Saved entries:
(* ===== verification/File.v ===== *)
(** * kernel/file.c

    The table of open files and the operations on an open file, over the file
    system, the pipes and the memory of the calling process.  Every operation
    is run to its end by one process; an operation that would sleep on a pipe
    diverges, since there is no one to wake it (Pipe.v has the interleavings).

    User memory is an interface, [UserMem]; the page tables of vm.c are an
    implementation of it. *)
From S2P Require Import Prelude Riscv Mem KString Bio Block TxSpec Fs Pipe.

(** [copyout] and [copyin] of the calling process.  [u_out u a l] stores [l] at
    [a]: the memory afterwards, and whether all of it was accessible.  [u_in u a n]
    is what [copyin] put into the destination, and whether it succeeded.
    [u_str u a max] is [copyinstr]: the string without its terminator. *)
Class UserMem (U : Type) : Type := {
  u_out : U -> Z -> list Z -> U * bool;
  u_in : U -> Z -> Z -> list Z * bool;
  u_str : U -> Z -> Z -> option (list Z);
}.

Inductive ftype : Type := FD_NONE | FD_PIPE | FD_INODE | FD_DEVICE.
#[export] Instance ftype_eq_dec : EqDecision ftype.
Proof. solve_decision. Defined.

Record file : Type := File {
  f_type : ftype;
  f_ref : Z;
  f_readable : bool;
  f_writable : bool;
  f_pipe : nat;
  f_ip : nat;
  f_off : Z;
  f_major : Z;
}.
Definition set_fref (r : Z) (f : file) : file := File (f_type f) r (f_readable f) (f_writable f) (f_pipe f) (f_ip f) (f_off f) (f_major f).
Definition set_ftype (t : ftype) (f : file) : file := File t (f_ref f) (f_readable f) (f_writable f) (f_pipe f) (f_ip f) (f_off f) (f_major f).
Definition set_foff (o : Z) (f : file) : file := File (f_type f) (f_ref f) (f_readable f) (f_writable f) (f_pipe f) (f_ip f) o (f_major f).

(** [struct stat] in memory, with the four bytes of padding before [size]. *)
Definition stat_bytes (pad : list Z) (st : stat) : list Z :=
  let w n v := rd_bytes n (stn n (fun _ => 0) 0 v) 0 in
  w 4%nat (st_dev st) ++ w 4%nat (st_ino st) ++ w 2%nat (st_type st) ++ w 2%nat (st_nlink st) ++ pad ++ w 8%nat (st_size st).

(** The most [filewrite] writes in one transaction. *)
Definition write_max : Z := ((MAXOPBLOCKS - 1 - 1 - 2) / 2) * BSIZE.

Section File.
Context {S U : Type} `{BlockStore S} `{UserMem U}.

(** The file system, the memory and the open descriptors of the process, the
    file table, and the pipes ([None]: freed). *)
Record kfs : Type := Kfs {
  fs : fsys S;
  um : U;
  ftable : list file;
  ofile : list (option nat);
  pipes : list (option pipe);
}.

Definition liftF {A} (c : M (fsys S) A) : M kfs A :=
  fun s => match c (fs s) with
           | Ret (a, f) => Ret (a, Kfs f (um s) (ftable s) (ofile s) (pipes s))
           | Panic m => Panic m
           | Fault => Fault
           | Diverge => Diverge
           end.
Definition kbegin_op : M kfs unit := liftF (liftS b_begin_op).
Definition kend_op : M kfs unit := liftF (liftS b_end_op).

Definition getf (f : nat) : M kfs file :=
  fun s => match ftable s !! f with Some x => Ret (x, s) | None => Fault end.
Definition setf (f : nat) (g : file -> file) : M kfs unit :=
  fun s => match ftable s !! f with
           | Some x => Ret (tt, Kfs (fs s) (um s) (<[f := g x]> (ftable s)) (ofile s) (pipes s))
           | None => Fault
           end.
Definition set_um (u : U) : M kfs unit := modify (fun s => Kfs (fs s) u (ftable s) (ofile s) (pipes s)).
Definition getp (k : nat) : M kfs pipe :=
  fun s => match pipes s !! k with Some (Some pi) => Ret (pi, s) | _ => Fault end.
Definition setp (k : nat) (x : option pipe) : M kfs unit :=
  modify (fun s => Kfs (fs s) (um s) (ftable s) (ofile s) (<[k := x]> (pipes s))).

(** The device switch: console.c puts its functions there. *)
Context (dev_read dev_write : Z -> option (Z -> Z -> M kfs Z)).

Fixpoint free_file (t : list file) (i : nat) : option nat :=
  match t with
  | [] => None
  | f :: t' => if f_ref f =? 0 then Some i else free_file t' (Datatypes.S i)
  end.
Definition filealloc : M kfs (option nat) :=
  t <- gets ftable;;
  match free_file t 0 with
  | Some f => setf f (set_fref 1);; ret (Some f)
  | None => ret None
  end.

Definition filedup (f : nat) : M kfs nat :=
  x <- getf f;;
  if f_ref x <? 1 then panic "filedup" else
  setf f (set_fref (f_ref x + 1));;
  ret f.

Definition pipe_close (k : nat) (writable : bool) : M kfs unit :=
  pi <- getp k;;
  let '(pi', freed) := pipeclose writable pi in
  setp k (if freed then None else Some pi').

Definition fileclose (f : nat) : M kfs unit :=
  ff <- getf f;;
  if f_ref ff <? 1 then panic "fileclose" else
  setf f (set_fref (f_ref ff - 1));;
  if f_ref ff - 1 >? 0 then ret tt else
  setf f (fun x => set_ftype FD_NONE (set_fref 0 x));;
  match f_type ff with
  | FD_PIPE => pipe_close (f_pipe ff) (f_writable ff)
  | FD_INODE | FD_DEVICE => kbegin_op;; liftF (iput (f_ip ff));; kend_op
  | FD_NONE => ret tt
  end.

(** [pad] is what the stack holds at the padding of [st]. *)
Definition filestat (pad : list Z) (f : nat) (addr : Z) : M kfs Z :=
  ff <- getf f;;
  match f_type ff with
  | FD_INODE | FD_DEVICE =>
      liftF (ilock (f_ip ff));;
      st <- liftF (stati (f_ip ff));;
      liftF (iunlock (f_ip ff));;
      u <- gets um;;
      let '(u', ok) := u_out u addr (stat_bytes pad st) in
      set_um u';;
      ret (if ok then 0 else -1)
  | _ => ret (-1)
  end.

Definition pipe_read (killed : bool) (k : nat) (addr n : Z) : M kfs Z :=
  pi <- getp k;;
  u <- gets um;;
  let '(_, pi', u', r) := piperead_run n killed (fun u i ch => u_out u (u64 (addr + i)) [ch]) u pi in
  setp k (Some pi');;
  set_um u';;
  match r with Done v => ret v | Fail => ret (-1) | Sleep _ => diverge end.
Definition pipe_write (killed : bool) (k : nat) (addr n : Z) : M kfs Z :=
  pi <- getp k;;
  u <- gets um;;
  let src i := match u_in u (u64 (addr + i)) 1 with (ch :: _, true) => Some ch | _ => None end in
  let '(pi', r) := pipewrite n (fun _ => killed) src 0 pi in
  setp k (Some pi');;
  match r with Done v => ret v | Fail => ret (-1) | Sleep _ => diverge end.

Definition fileread (killed : bool) (f : nat) (addr n : Z) : M kfs Z :=
  ff <- getf f;;
  if negb (f_readable ff) then ret (-1) else
  match f_type ff with
  | FD_PIPE => pipe_read killed (f_pipe ff) addr n
  | FD_DEVICE =>
      if (f_major ff <? 0) || (f_major ff >=? NDEV) then ret (-1) else
      match dev_read (f_major ff) with
      | None => ret (-1)
      | Some rd => rd addr n
      end
  | FD_INODE =>
      liftF (ilock (f_ip ff));;
      u <- gets um;;
      '(r, u') <- liftF (readi (fun u tot l => u_out u (u64 (addr + tot)) l) u (f_ip ff) (f_off ff) (u32 n));;
      set_um u';;
      (if r >? 0 then setf f (fun x => set_foff (u32 (f_off x + r)) x) else ret tt);;
      liftF (iunlock (f_ip ff));;
      ret r
  | FD_NONE => panic "fileread"
  end.

(** One transaction of [filewrite]: [n1] bytes from [addr]. *)
Definition write_chunk (f : nat) (addr n1 : Z) : M kfs Z :=
  kbegin_op;;
  ff <- getf f;;
  liftF (ilock (f_ip ff));;
  u <- gets um;;
  r <- liftF (writei (fun tot m => u_in u (u64 (addr + tot)) m) (f_ip ff) (f_off ff) n1);;
  (if r >? 0 then setf f (fun x => set_foff (u32 (f_off x + r)) x) else ret tt);;
  liftF (iunlock (f_ip ff));;
  kend_op;;
  ret r.
(** The loop returns [i]; it advances by at least one byte a turn. *)
Fixpoint filewrite_loop (fuel : nat) (f : nat) (addr i n : Z) : M kfs Z :=
  if i <? n then
    match fuel with
    | O => diverge
    | Datatypes.S k =>
        let n1 := if n - i >? write_max then write_max else n - i in
        r <- write_chunk f (u64 (addr + i)) n1;;
        if negb (r =? n1) then ret i else filewrite_loop k f addr (i + r) n
    end
  else ret i.
Definition filewrite (killed : bool) (f : nat) (addr n : Z) : M kfs Z :=
  ff <- getf f;;
  if negb (f_writable ff) then ret (-1) else
  match f_type ff with
  | FD_PIPE => pipe_write killed (f_pipe ff) addr n
  | FD_DEVICE =>
      if (f_major ff <? 0) || (f_major ff >=? NDEV) then ret (-1) else
      match dev_write (f_major ff) with
      | None => ret (-1)
      | Some wr => wr addr n
      end
  | FD_INODE =>
      i <- filewrite_loop (Z.to_nat n) f addr 0 n;;
      ret (if i =? n then n else -1)
  | FD_NONE => panic "filewrite"
  end.

(** [pipealloc]; [page] is what [kalloc] returns, the bytes of the page where
    the ring will be, or [None]. *)
Definition pipealloc (page : option (list Z)) : M kfs (option (nat * nat)) :=
  r0 <- filealloc;;
  match r0 with
  | None => ret None
  | Some f0 =>
      r1 <- filealloc;;
      match r1, page with
      | Some f1, Some p =>
          s <- get;;
          let k := length (pipes s) in
          modify (fun s => Kfs (fs s) (um s) (ftable s) (ofile s) (pipes s ++ [Some (pipe_init p)]));;
          setf f0 (fun x => File FD_PIPE (f_ref x) true false k (f_ip x) (f_off x) (f_major x));;
          setf f1 (fun x => File FD_PIPE (f_ref x) false true k (f_ip x) (f_off x) (f_major x));;
          ret (Some (f0, f1))
      | Some f1, None => fileclose f0;; fileclose f1;; ret None
      | None, _ => fileclose f0;; ret None
      end
  end.

End File.
Arguments kfs : clear implicits.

Task instructions: Could you transcribe the entries above word for word, from the line with "fun s => match ftable s !! f with Some" down to the line with "Definition set_um (u", keeping both?

Output for this task:
  fun s => match ftable s !! f with Some x => Ret (x, s) | None => Fault end.
Definition setf (f : nat) (g : file -> file) : M kfs unit :=
  fun s => match ftable s !! f with
           | Some x => Ret (tt, Kfs (fs s) (um s) (<[f := g x]> (ftable s)) (ofile s) (pipes s))
           | None => Fault
           end.
Definition set_um (u : U) : M kfs unit := modify (fun s => Kfs (fs s) u (ftable s) (ofile s) (pipes s)).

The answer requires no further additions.